## Work order
Count up the lines in the following listing that hold the word "Open", then give only that count.

--------------------------------------------------

(** * estate_backend: the real-estate price dashboard

    A shallow embedding of [src/estate_backend.py].  The script is a
    Streamlit page: the framework executes it from the first line to the
    last once per render cycle.  One execution is modelled as a
    computation in a small monad of output, halt ([st.stop()]) and
    uncaught exception; what the script reads
    from the outside world (widget values, the model artifact, the random
    generator) is supplied by a [Host] and a [Generator].

    Python [int]s are [Z]; Python [float]s are IEEE-754 binary64 values,
    modelled with the Standard Library's executable specification
    [SpecFloat] at precision 53 and maximal exponent 1024. *)

From Stdlib Require Import ZArith Lia Bool List String Ascii SpecFloat.
Import ListNotations.
Open Scope string_scope.
Open Scope Z_scope.

(* ================================================================== *)
(** ** Binary64 floating point *)
(* ================================================================== *)

Module Binary64.

Definition prec : Z := 53.
Definition emax : Z := 1024.

(** A Python float.  The values the interpreter can hold are the ones
    accepted by [valid]. *)
Definition float : Type := spec_float.

Definition valid (x : float) : bool := valid_binary prec emax x.

(** [float(z)] for an integer small enough to be exact. *)
Definition of_int (z : Z) : float := binary_normalize prec emax z 0 false.

Definition fmul : float -> float -> float := SFmul prec emax.
Definition fdiv : float -> float -> float := SFdiv prec emax.
Definition fadd : float -> float -> float := SFadd prec emax.
Definition fsub : float -> float -> float := SFsub prec emax.
Definition fabs : float -> float := SFabs.
Definition fopp : float -> float := SFopp.

(** [x == y]: [false] as soon as one side is NaN; the two zeros are equal. *)
Definition feqb : float -> float -> bool := SFeqb.

(** [x < y] and [x <= y]; both are [false] as soon as one side is NaN. *)
Definition fltb : float -> float -> bool := SFltb.
Definition fleb : float -> float -> bool := SFleb.

(** [lo <= x <= hi]. *)
Definition between (lo hi x : float) : bool := fleb lo x && fleb x hi.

--------------------------------------------------

## Worked solution
2